Corporate, tech giants need to lower their voices

Nick Cater
Senator Jacinta Price has been silenced by Facebook’s decision to throw its algorithmic might behind the ‘cancelling campaign’. Picture: Chris Pavlich
Senator Jacinta Price has been silenced by Facebook’s decision to throw its algorithmic might behind the ‘cancelling campaign’. Picture: Chris Pavlich

“Hi all,” began a recent email to employees of a prominent professional services firm. “The nation is about to embark on a once-in-a-generation opportunity to finally secure First Nations people’s rightful place in the Constitution. As a firm, we have a role to play. We shouldn’t underestimate the power and influence of our collective voice.”

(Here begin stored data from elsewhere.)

Lemma emitFrom_snippets (before l : list fileSites) :
  map (fun p => length (Snippets (snd p))) (emitFrom before l)
  = map (fun fs => length (snippets fs)) l.
Proof.
  revert before. induction l as [|fs l IH]; intros before; simpl; [reflexivity|].
  now rewrite IH.
Qed.

Lemma list_sum_perm (l l' : list nat) : Permutation l l' -> list_sum l = list_sum l'.
Proof.
  induction 1 as [|x l l' _ IH|x y l|l l' l'' _ IH1 _ IH2]; simpl; lia.
Qed.

Lemma members_present (h : string) (out : list (string * UhFileSites)) :
  In h (map fst out) -> members h out <> [].
Proof.
  unfold members. induction out as [|[k s] out IH]; simpl; [tauto|].
  destruct (String.eqb_spec k h) as [->|Hne]; simpl; [discriminate|].
  intros [Hk|Hin]; [contradiction | now apply IH].
Qed.

(** X13. The grouping pass loses and invents nothing: [fileCnt] is the
    number of sites and [snipCnt] the number of their snippets, every group
    has a member, the groups together hold as many sites as came in and as
    many snippets as were counted, and no counter of duplicates exceeds the
    number of sites but one.  For no site at all every counter is 0 and
    there is no group. *)
Theorem groupSites_counts (l : list fileSites) :
  let r := groupSites l in
  fileCnt r = Z.of_nat (length l) /\
  snipCnt r = Z.of_nat (snippetTotal l) /\
  (forall G, In G (groups r) -> Files G <> []) /\
  list_sum (map (fun G => length (Files G)) (groups r)) = length l /\
  list_sum (map (fun s => length (Snippets s)) (concat (map Files (groups r))))
    = snippetTotal l /\
  0 <= fileDupCnt r /\ 0 <= matchDupCnt r /\
  (l <> [] -> fileDupCnt r <= fileCnt r - 1 /\ matchDupCnt r <= fileCnt r - 1) /\
  (l = [] -> r = mkGroupResult 0 0 0 0 []).
Proof.
  intros r. pose proof (groupLoop_inv l) as Hinv. pose proof (groups_perm l) as Hperm.
  pose proof (groups_members l) as Hg. fold r in Hperm, Hg.
  assert (Hfile : fileCnt r = Z.of_nat (length l)) by apply (inv_fileCnt _ _ Hinv).
  assert (Hfd : fileDupCnt r = Z.of_nat (repeats [] (map fileChecksum l)))
    by apply (inv_fileDup _ _ Hinv).
  assert (Hmd : matchDupCnt r = Z.of_nat (repeats [] (map snippetsHash l)))
    by apply (inv_matchDup _ _ Hinv).
  pose proof (repeats_firstSeen (map fileChecksum l)) as Hc.
  pose proof (repeats_firstSeen (map snippetsHash l)) as Hh.
  rewrite length_map in Hc, Hh.
  split; [exact Hfile|]. split; [|split; [|split; [|split; [|split; [|split; [|split]]]]]].
  - unfold r, groupSites, groupLoop. simpl. rewrite groupLoop_snips. simpl. lia.
  - intros G HG. rewrite Hg in HG. apply in_map_iff in HG as (h & <- & Hh').
    simpl. apply members_present. rewrite emitted_keys. now apply firstSeen_In.
  - rewrite <- map_map, <- length_concat, (Permutation_length Hperm), length_map.
    unfold emitted. rewrite <- (length_map fst), emitFrom_keys. apply length_map.
  - rewrite (list_sum_perm _ _ (Permutation_map _ Hperm)), map_map.
    unfold emitted, snippetTotal. now rewrite emitFrom_snippets.
  - lia.
  - lia.
  - intros Hne. rewrite Hfile, Hfd, Hmd.
    destruct l as [|fs l']; [contradiction|].
    assert (H1 : (1 <= length (firstSeen (map fileChecksum (fs :: l'))))%nat)
      by (simpl; lia).
    assert (H2 : (1 <= length (firstSeen (map snippetsHash (fs :: l'))))%nat)
      by (simpl; lia).
    lia.
  - intros ->. reflexivity.
Qed.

It was the prelude to an invitation to a 90-minute “training session” held in the company’s time to educate its staff on the Uluru Statement from the Heart.

It would be cruel to name the firm, which is merely going with the corporate herd. It hardly matters to it that we have not yet seen the referendum question, or any stronger arguments for voting “yes” than Linda Burney’s contention that “it is the right thing to do”. The no case, meanwhile, has been largely unreported.

Yet in the competitive world of corporate virtue, such niceties hardly matter. The voice is a chance to paint a tender smile on faceless corporations and accumulate social capital. Vivek Ramaswamy, a former corporate executive and conscientious objector, exposed the scam in his 2021 book, Woke Capitalism. “Here’s how it works,” he wrote. “Pretend like you care about something other than profit and power, precisely to gain more of both.”

Wiser heads in the yes camp are troubled by the maladroit zeal with which corporate Australia has jumped on board. The history of failed moral causes shows that when corporates band together in a woke cartel it usually backfires.

A debate that began as a grand gesture of national unity is rapidly becoming an ugly, divisive affair. A survey by Compass Polling last week found support for an Indigenous voice to parliament slid from 65 per cent at the beginning of September to 60 per cent last week. Opinion is hardening along partisan lines. Liberal voters oppose the voice by 55 per cent to 45 per cent while 75 per cent of Labor voters are in favour. It is little wonder a third of voters say their biggest concern is that the referendum will be divisive, up from 18 per cent in January.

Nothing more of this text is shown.